On Sorrow and Joy Together:
“The presence of great sorrow and great grief in my heart does not mean that there cannot be great joy and peace at the same time in the same aching heart.”
— John Piper ([01:32])
On Trapping Ourselves:
“If we persuade ourselves that grief and sorrow and loss must cease before we have joy and peace again, we will be trapped in a life of hopelessness or hypocrisy.”
— John Piper ([02:23])
On Paul’s Endurance:
“His anguish over lost loved ones never goes away. And his afflictions are relentless… [Yet] he says, ‘I’m not going to wait. I’m going to crowd joy into my broken heart and make it exist alongside my sorrow.’”
— John Piper ([04:46])
Practical Application:
“Let the example of Paul in the New Testament and thousands of ordinary saints through the centuries give you a fresh confidence.
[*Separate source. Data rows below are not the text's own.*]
(* ===== verification/Auction.v ===== *)
(** * AZM auctions (services/azmAuctionService.js)

    Vendors bid points for a promotion of their ads.  An auction is open for a
    day; at its settlement the highest bids are debited, their ads are promoted
    for a day and the other bids are lost.  Settlement is one transaction; a
    settlement that an older version of the code left half done keeps its
    committed winners.  The worker (workers/azmAuctionWorker.js) opens the next
    auction and settles the ones whose window has passed. *)

From stdpp Require Import base gmap strings list.
From Stdlib Require Import ZArith QArith Lia Ascii.
From S2P Require Import Prelude JsNumber ExactDecimal Json Ledger Idempotency Escrow Vault Azm.

Local Open Scope Z_scope.

Definition WINDOW_MS : Z := 24 * 60 * 60 * 1000.
Definition DEFAULT_WINNER_COUNT : Z := 3.

Definition with_auction_status (st : auction_status) (a : auction_row) : auction_row :=
  AuctionRow (au_start a) (au_end a) st (au_winnerCount a) (au_totalBurned a) (au_settledAt a) (au_leaderboard a).
Definition with_bid_status (st : bid_status) (b : bid_row) : bid_row :=
  BidRow (bd_auctionId b) (bd_vendorId b) (bd_adId b) (bd_amount b) st (bd_rank b) (bd_burned b) (bd_boostedUntil b) (bd_createdAt b).
Definition placed (adId amount : Z) (b : bid_row) : bid_row :=
  BidRow (bd_auctionId b) (bd_vendorId b) adId amount BID_ACTIVE (bd_rank b) (bd_burned b) (bd_boostedUntil b) (bd_createdAt b).
Definition won (rank until : Z) (b : bid_row) : bid_row :=
  BidRow (bd_auctionId b) (bd_vendorId b) (bd_adId b) (bd_amount b) BID_WON (Some rank) (bd_amount b) (Some until) (bd_createdAt b).
Definition settled_auction (now burned : Z) (board : list place) (a : auction_row) : auction_row :=
  AuctionRow (au_start a) (au_end a) AU_SETTLED (au_winnerCount a) burned (Some now) board.

(** ** The open auction *)

Definition is_open (now : Z) (a : auction_row) : bool := bool_decide (au_status a = AU_OPEN) && (now <? au_end a).
Definition open_auction (now : Z) (s : adb) : option (string * auction_row) := List.find (fun p => is_open now p.2) (map_to_list (auctions s)).

(** INSERT of an auction: primary key and unique window. *)
Definition auction_create (id : string) (a : auction_row) : M adb unit :=
  s ← get;
  check (match auctions s !! id with None => true | Some _ => false end &&
         negb (existsb (fun p => (au_start p.2 =? au_start a) && (au_end p.2 =? au_end a)) (map_to_list (auctions s)))) "P2002";;
  put (set_auctions (<[id := a]> (auctions s)) s).

Definition _ensureOpenTx (newId : string) (now : Z) : M adb (string * auction_row) :=
  existing ← reads (open_auction now);
  match existing with
  | Some p => mret p
  | None =>
      let a := AuctionRow now (now + WINDOW_MS) AU_OPEN DEFAULT_WINNER_COUNT 0 None [] in
      auction_create newId a;;
      mret (newId, a)
  end.
Definition ensureOpen (newId : string) (now : Z) : adb -> res (string * auction_row) * adb := transaction (_ensureOpenTx newId now).

(** ** Bids *)

Definition bid_of (auctionId : string) (vendorId : Z) (s : adb) : option (string * bid_row) :=
  List.find (fun p => String.eqb (bd_auctionId p.2) auctionId && (bd_vendorId p.2 =? vendorId)) (map_to_list (bids s)).

(** The auction row is locked and read again; [later] is the clock of that
    test. *)
Definition locked_open (auctionId : string) (later : Z) : M adb unit :=
  locked ← reads (fun s => auctions s !! auctionId);
  check (match locked with Some a => is_open later a | None => false end) "Auction is settling".

Definition bid_tx (newAuction newBid : string) (vendorId adId amount now later : Z) : M adb unit :=
  auction ← _ensureOpenTx newAuction now;
  locked_open auction.1 later;;
  existing ← reads (bid_of auction.1 vendorId);
  match existing with
  | Some (id, b) =>
      check (bool_decide (bd_status b = BID_ACTIVE)) "Bids are final after settlement";;
      bid_update id (placed adId amount)
  | None =>
      s ← get;
      check (match azm_of vendorId s, ads s !! adId with Some _, Some _ => true | _, _ => false end) "P2003";;
      check (match bids s !! newBid with None => true | Some _ => false end) "P2002";;
      check (numeric_ok amount) "NUMERIC_OVERFLOW";;
      put (set_bids (<[newBid := BidRow auction.1 vendorId adId amount BID_ACTIVE None 0 None now]> (bids s)) s)
  end.

Definition placeBid (newAuction newBid : string) (vendorId adId : Z) (amountAzm : Q) (now later : Z) (before s : adb) : res unit * adb :=
  match
    (throw_if (Qle_bool amountAzm 0) "amountAzm must be > 0";;
     ad ← of_option (ads before !! adId) "Ad not found";
     throw_if (negb (ad_vendorId ad =? vendorId)) "Not your ad";;
     throw_if (negb (String.eqb (ad_status ad) "ACTIVE")) "Ad must be active to bid";;
     throw_if (match azm_of vendorId before with Some b => negb (Qle_bool amountAzm (usdc b)) | None => true end) "Insufficient AZM balance")
  with
  | Err e => (Err e, s)
  | Ok _ => transaction (bid_tx newAuction newBid vendorId adId (toFixedZ 8 amountAzm) now later) s
  end.

Definition withdrawn (auctionId : string) (vendorId : Z) (b : bid_row) : bool :=
  String.eqb (bd_auctionId b) auctionId && (bd_vendorId b =? vendorId) && bool_decide (bd_status b = BID_ACTIVE).
Definition withdrawBid (newAuction : string) (vendorId now later : Z) : adb -> res unit * adb :=
  transaction (
    auction ← _ensureOpenTx newAuction now;
    locked_open auction.1 later;;
    modify (fun s => set_bids (base.filter (fun p => withdrawn auction.1 vendorId p.2 = false) (bids s)) s)).

(** ** Settlement *)

Definition auction_win_key (auctionId : string) (vendorId : Z) : string := ("auction-win-" +:+ auctionId +:+ "-" +:+ Z_digits vendorId)%string.

Definition auction_bids (auctionId : string) (st : bid_status) (s : adb) : list (string * bid_row) :=
  List.filter (fun p => String.eqb (bd_auctionId p.2) auctionId && bool_decide (bd_status p.2 = st)) (map_to_list (bids s)).

(** A winner that an older settlement committed: its bid, the amount of its
    spend, its rank. *)
Record committed_bid : Type := CommittedBid { cb_bid : bid_row; cb_burned : Z; cb_rank : Z }.
Fixpoint committed_winners (auctionId : string) (winnerCount : Z) (l : list (string * bid_row)) (ranks : list Z) (s : adb) : res (list committed_bid) :=
  match l with
  | [] => mret []
  | (_, bid) :: l' =>
      '(_, log) ← of_option (spend_of (bd_vendorId bid) "AD_AUCTION_BID" (auction_win_key auctionId (bd_vendorId bid)) s) "refusing to invent a burn";
      rank ← of_option (bd_rank bid) "refusing to invent a ranking";
      throw_if ((rank <? 1) || (winnerCount <? rank) || existsb (Z.eqb rank) ranks) "refusing to invent a ranking";;
      rest ← committed_winners auctionId winnerCount l' (rank :: ranks) s;
      mret (CommittedBid bid (sp_amount log) rank :: rest)
  end.

(** The order of the candidates: the higher bid, then the earlier. *)
Definition bid_leb (p q : string * bid_row) : bool :=
  (bd_amount q.2 <? bd_amount p.2) || (bd_amount q.2 =? bd_amount p.2) && (bd_createdAt p.2 <=? bd_createdAt q.2).
Definition candidates (auctionId : string) (s : adb) : list (string * bid_row) := js_sort bid_leb (auction_bids auctionId BID_ACTIVE s).

(** The ranks from 1 that no committed winner has. *)
Definition free_ranks (winnerCount : Z) (taken : list Z) : list Z :=
  List.filter (fun r => negb (existsb (Z.eqb r) taken)) (map (fun k => 1 + Z.of_nat k) (seq 0 (Z.to_nat winnerCount))).

Section Settlement.
Context `{DecimalLib} `{PrismaSend}.

(** The debit of a winner, its bid and its ad. *)
Definition settle_winner (newIds : string -> string) (auctionId : string) (until : Z) (rank : Z) (id : string) (bid : bid_row) : M adb unit :=
  _debitAzmWithClient (newIds id) (bd_vendorId bid) (Number_of_units (bd_amount bid)) "AD_AUCTION_BID" (Some (auction_win_key auctionId (bd_vendorId bid)));;
  bid_update id (won rank until);;
  ad_update (bd_adId bid) (with_boost until).
Fixpoint settle_winners (newIds : string -> string) (auctionId : string) (until : Z) (l : list (string * bid_row)) (ranks : list Z) (burned : Z) : M adb (Z * list place) :=
  match l, ranks with
  | (id, bid) :: l', rank :: ranks' =>
      settle_winner newIds auctionId until rank id bid;;
      '(total, rest) ← settle_winners newIds auctionId until l' ranks' (d_plus burned (bd_amount bid));
      mret (total, Place rank (bd_vendorId bid) (bd_adId bid) (Number_of_units (bd_amount bid)) :: rest)
  | _, _ => mret (burned, [])
  end.

Inductive settle_result : Type := NotOpen | WindowOpen | Settled (board : list place) (losers : list Z) (burned : Z).

Definition burned_loser (auctionId : string) (losers : list (string * bid_row)) (s : adb) : bool :=
  existsb (fun p => String.eqb (sp_source p.2) "AD_AUCTION_BID" &&
    existsb (fun q => bool_decide (sp_dedupKey p.2 = Some (auction_win_key auctionId (bd_vendorId q.2)))) losers) (map_to_list (spends s)).

Definition mark_lost (losers : list (string * bid_row)) (s : adb) : adb :=
  set_bids (map_imap (fun id b => Some (if existsb (fun q => String.eqb q.1 id) losers then with_bid_status BID_LOST b else b)) (bids s)) s.

Definition settle_tx (newIds : string -> string) (auctionId : string) (now : Z) : M adb settle_result :=
  s ← get;
  match auctions s !! auctionId with
  | None => mret NotOpen
  | Some a =>
      if negb ((bool_decide (au_status a = AU_OPEN) || bool_decide (au_status a = AU_SETTLING)) && (au_end a <=? now)) then mret NotOpen else
      put (set_auctions (<[auctionId := with_auction_status AU_SETTLING a]> (auctions s)) s);;
      let winnerCount := if au_winnerCount a =? 0 then DEFAULT_WINNER_COUNT else au_winnerCount a in
      let committedBids := auction_bids auctionId BID_WON s in
      check (Z.of_nat (length committedBids) <=? winnerCount) "refusing to invent a settlement";;
      committed ← lift (committed_winners auctionId winnerCount committedBids [] s);
      let freeRanks := free_ranks winnerCount (map cb_rank committed) in
      let selected := firstn (length freeRanks) (candidates auctionId s) in
      let losers := skipn (length freeRanks) (candidates auctionId s) in
      check (negb (burned_loser auctionId losers s)) "refusing to settle inconsistently";;
      let until := now + WINDOW_MS in
      let committedBurned := foldl (fun t c => d_plus t (cb_burned c)) 0 committed in
      '(totalBurned, newWinners) ← settle_winners newIds auctionId until selected freeRanks committedBurned;
      modify (mark_lost losers);;
      let leaderboard := js_sort (fun p q => pl_rank p <=? pl_rank q)
        (map (fun c => Place (cb_rank c) (bd_vendorId (cb_bid c)) (bd_adId (cb_bid c)) (Number_of_units (bd_amount (cb_bid c)))) committed ++ newWinners) in
      check (numeric_ok totalBurned) "NUMERIC_OVERFLOW";;
      modify (fun s => set_auctions (<[auctionId := settled_auction now totalBurned leaderboard a]> (auctions s)) s);;
      mret (Settled leaderboard (map (fun q => bd_vendorId q.2) losers) totalBurned)
  end.

Definition settle (newIds : string -> string) (auctionId : string) (now : Z) (before s : adb) : res settle_result * adb :=
  match auctions before !! auctionId with
  | None => (Err "Auction not found", s)
  | Some a =>
      if bool_decide (au_status a = AU_SETTLED) then (Ok NotOpen, s)
      else if now <? au_end a then (Ok WindowOpen, s)
      else transaction (settle_tx newIds auctionId now) s
  end.

(** ** The worker (workers/azmAuctionWorker.js) *)

Definition due_auctions (now : Z) (s : adb) : list string :=
  firstn 5 (map fst (List.filter (fun p => bool_decide (au_status p.2 = AU_OPEN) && (au_end p.2 <=? now)) (map_to_list (auctions s)))).
Definition auction_tick (newAuction : string) (newIds : string -> string) (now : Z) (s : adb) : adb :=
  match ensureOpen newAuction now s with
  | (Err _, s1) => s1
  | (Ok _, s1) => foldl (fun s id => (settle newIds id now s s).2) s1 (due_auctions now s1)
  end.
End Settlement.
With God’s enabling grace, you can endure this season of your life.”
— John Piper ([10:59])
With his characteristically gentle and pastoral tone, Piper offers not quick fixes but a “deep and wonderful discovery” that sorrow and joy can be intertwined. He doesn’t shy away from profound pain, but insists it need not block out the experience of real, sustaining gospel joy—a lesson seen in his own story and the stories of saints across the ages.